┏━━

(* ===== verification/ActorHandlers.v ===== *)
(** The actor's command and event handlers
    (src/rust/silent-disco-core/src/runtime/actor_runtime/state/{commands,
    admission,platform,transport,storage,tuning,host_audio_control,reservation}.rs)
    and the transaction that applies one input (state/mod.rs). *)
From Stdlib Require Import ZArith Lia Strings.String.
From stdpp Require Import numbers list prelude.
From S2P Require Import Prelude Utf8 Domain Decimal CoreErrors RuntimeTypes HostQueue Admission.
From S2P Require Import RuntimeRecords ActorState.

(** ** Commands (commands.rs) *)

(** Handlers whose [map_err] wraps a record, queue or contract error. *)
Definition of_record {A : Type} (operation_id : option rstr)
    (r : result A RuntimeRecordValidationError) : M A :=
  lift (map_err (fun e => invalid_argument (record_error_text e) operation_id) r).
Definition of_queue {A : Type} (operation_id : rstr) (r : result A HostQueueError) : M A :=
  lift (map_err (fun e => invalid_argument (queue_error_text e) (Some operation_id)) r).

Definition no_pending_operation : M bool :=
  read (fun self => bool_decide (self.(pending_platform) = [])
                    && match self.(pending_transport) with [] => true | _ => false end
                    && match self.(pending_storage) with [] => true | _ => false end).

Definition select_role (operation_id : rstr) (role : AppRole) : M ApplyOutcome :=
  let! host := snap host_lifecycle in
  let! listener := snap listener_lifecycle in
  let! idle := no_pending_operation in
  ensure (bool_decide (host = HostIdle) && bool_decide (listener = ListenerIdle) && idle)
    (invalid_state (lit "role cannot change while a session or operation is active")
       (Some operation_id)) ;;;
  let! selected := snap selected_role in
  if bool_decide (selected = Some role) then ret outcome_default
  else
    modify_snapshot (set_selected_role (Some role)) ;;;
    clear_failure ;;;
    ret outcome_changed.

(** Whether the reserved boundaries differ from the entries they would play. *)
Fixpoint boundaries_mismatch (boundaries : list HostQueueBoundary) (ids : list rstr) : bool :=
  match boundaries with
  | [] => false
  | b :: boundaries' =>
      match ids with
      | [] => true
      | id :: ids' => negb (bool_decide (id = b.(hb_entry_id))) || boundaries_mismatch boundaries' ids'
      end
  end.

Definition clear_stale_host_queue_boundary : M unit :=
  let! queue := snap host_queue in
  let! boundaries := read pending_host_boundaries in
  if boundaries_mismatch boundaries (map entry_id (upcoming queue))
  then clear_host_boundary_reservations
  else ret tt.

Definition sync_legacy_audio_source : M unit :=
  modify_snapshot (fun s => set_draft_audio_source
                              (option_map entry_source (queue_current s.(host_queue))) s).

Definition track_switch_allowed (patch : HostDraftPatch) (s : CoreSnapshot) : bool :=
  let only_audio_source_patched :=
    bool_decide (patch.(patch_session_name) = None) && bool_decide (patch.(patch_approval_mode) = None)
    && match patch.(patch_invite_code) with InviteUnchanged => true | _ => false end
    && bool_decide (patch.(patch_remember_approved_devices) = None) in
  one_of s.(host_lifecycle) [HostReady; WaitingForListeners]
  && bool_decide (s.(playback_state) = PlaybackStopped)
  && only_audio_source_patched.

Definition update_host_draft (operation_id : rstr) (patch : HostDraftPatch) : M ApplyOutcome :=
  require_role RoleHost operation_id ;;;
  let! lifecycle := snap host_lifecycle in
  let! switch := snap (track_switch_allowed patch) in
  ensure (one_of lifecycle [HostIdle; HostError] || switch)
    (invalid_state (lit "host draft cannot change while a session is active, except swapping the audio source once playback has stopped")
       (Some operation_id)) ;;;
  let! draft := snap host_draft in
  let! updated := of_record (Some operation_id) (patched draft patch) in
  (if negb (bool_decide (updated.(draft_audio_source) = draft.(draft_audio_source))) then
     let! new_entries := match updated.(draft_audio_source) with
       | Some source =>
           let! entry := of_queue operation_id (QueueEntry_new source.(source_id) source) in
           ret [entry]
       | None => ret []
       end in
     let! queue := snap host_queue in
     let! queue := of_queue operation_id (replace_all queue queue.(queue_revision) new_entries) in
     modify_snapshot (set_host_queue queue) ;;;
     clear_stale_host_queue_boundary
   else ret tt) ;;;
  modify_snapshot (set_host_draft updated) ;;;
  clear_failure ;;;
  ret outcome_changed.
Lemma apply_playlist (input : CoreActorInput) (self : ActorState) :
  input_ok input -> playlist_ok self -> wp (apply input) (fun _ => playlist_ok) self.
Proof.
  intros Hok Hinv. apply apply_elim.
  - intros op c ->. by apply apply_command_playlist.
  - intros e. by apply apply_platform_playlist.
  - intros r. wp_run; playlist_kept Hinv.
  - intros op r. wp_run; playlist_kept Hinv.
  - intros st. wp_run; playlist_kept Hinv.
  - intros e. by apply apply_transport_playlist.
  - intros e ->. by apply audio_control_playlist.
  - intros e. wp_run; playlist_kept Hinv.
  - intros e. wp_run; playlist_kept Hinv.
  - intros e. wp_run; playlist_kept Hinv.
Qed.

Lemma actor_step_playlist (self : ActorState) (step : ActorStep) :
  step_ok step -> playlist_ok self -> playlist_ok (actor_step self step).
Proof. intros Hok Hinv. apply step_keeps; [done|by apply apply_playlist|done]. Qed.

Lemma initial_playlist (device : rstr) (namespace : option rstr) :
  playlist_ok (new_with_session_id_namespace device namespace).
Proof. apply coherent_fresh; [apply queue_default_wf|done]. Qed.

(** ** Edits under a running playlist *)

Definition is_queue_edit (c : CoreCommand) : bool :=
  match c with
  | AppendHostQueue _ _ | ReorderHostQueue _ _ | RemoveHostQueueEntry _ _ | ClearHostQueue _ => true
  | _ => false
  end.

(** The states in which the current track is locked. *)
Definition playback_locked (s : CoreSnapshot) : bool :=
  one_of s.(playback_state) [PlaybackPlaying; PlaybackPaused; PlaybackBuffering; Underrun].

Lemma prefix_of_upcoming_append (bs : list HostQueueBoundary) (q q' : HostQueue) (r : Z)
    (es : list QueueEntry) :
  queue_wf q -> Forall entry_ok es -> map hb_entry_id bs `prefix_of` map entry_id (upcoming q) ->
  append q r es = Ok q' -> map hb_entry_id bs `prefix_of` map entry_id (upcoming q').
Proof.
  intros Hq Hes Hp H. apply append_exact in H as (_ & [[_ ->]|(_ & _ & _ & ->)]); [done| |done|done].
  unfold upcoming in *. cbn [entries]. destruct (entries q) as [|e l]; simpl in *.
  - apply prefix_nil_inv in Hp as ->. apply prefix_nil.
  - rewrite map_app. by apply prefix_app_r.
Qed.

Lemma prefix_of_upcoming_reorder (bs : list HostQueueBoundary) (q q' : HostQueue) (r : Z)
    (ids : list rstr) (locked : bool) :
  queue_wf q -> map hb_entry_id bs `prefix_of` tail ids ->
  reorder q r ids locked = Ok q' -> map hb_entry_id bs `prefix_of` map entry_id (upcoming q').
Proof.
  intros Hq Hp H. apply reorder_exact in H as (_ & _ & es & _ & <- & H); [|done].
  assert (entries q' = es) as <- by (destruct H as [[-> ->]|(_ & _ & ->)]; done).
  unfold upcoming. by destruct (entries q').
Qed.

(** Where a locked removal finds its entry. *)
Lemma remove_locked (q q' : HostQueue) (r : Z) (id : rstr) :
  remove q r id true = Ok q' ->
  exists e l i x, q.(entries) = e :: l /\ q'.(entries) = e :: delete i l
                  /\ l !! i = Some x /\ x.(entry_id) = id.
Proof.
  unfold remove. intros H. ok_step H.
  pose proof (position_spec (fun e => bool_decide (entry_id e = id)) (entries q)) as Hp.
  destruct (position _ _) as [[|i]|]; [done| |done]. destruct Hp as (x & Hi & Hx).
  ok_steps H. injection H as <-. destruct (entries q) as [|e l]; [done|].
  exists e, l, i, x. apply bool_decide_eq_true in Hx. done.
Qed.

┗━━

→ **ABOUT THIS TASK**: If a line of the material contains the string "ActorState", count it; give only the total.

→ **RESPONSE AREA**: 3